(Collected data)
────────────────────

(** * SankeyMATIC flow generation from a cloud cost table

    Shallow embedding of [create-sankematicSource.py]: [generate_sankey_data]
    with [get_label], then [load_overwrite_map] and [main], followed by the
    properties of the category selection, the aggregation, the emission of
    the three flow blocks, the label map and the formatted file.

    Conventions of the embedding.
    - A dataframe is the list of its rows, in row order.  A [Series] indexed by
      labels is the list of its (label, value) pairs, in index order.
    - A cell of the columns [MeterCategory], [PricingModel] and [Environment]
      is a text or is missing (NaN): [Some] text or [None].  pandas stores
      one and the same object, [numpy.nan], in every missing cell.
    - A cell of the column [Monthy Cost] is the text that [astype(str)]
      makes of it on line 50: the cell itself when it is a text, the
      decimal writing of a number, ['nan'] when it is missing.
    - The cost column is [int64] after line 50: every sum computed by pandas is
      wrapped to 64 bits ([wrap64]).
    - A text is a sequence of 8-bit characters.  Names are compared, ordered
      and concatenated only, so a name may be read as its UTF-8 bytes, whose
      order is the code point order Python uses.  The characters of a cost
      cell are read one by one: a cost cell is a text of characters with code
      points below 256. *)

From Stdlib Require Import ZArith String Ascii.
From stdpp Require Import base decidable option list sorting gmap strings pretty.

────────────────────

* **TASK STATEMENT**
Repeat exactly the lines above, starting with the first line of the records and finishing with the line holding "properties of the". Add no other line.

* **SOLUTION TO THIS PROBLEM**
(** * SankeyMATIC flow generation from a cloud cost table

    Shallow embedding of [create-sankematicSource.py]: [generate_sankey_data]
    with [get_label], then [load_overwrite_map] and [main], followed by the
    properties of the category selection, the aggregation, the emission of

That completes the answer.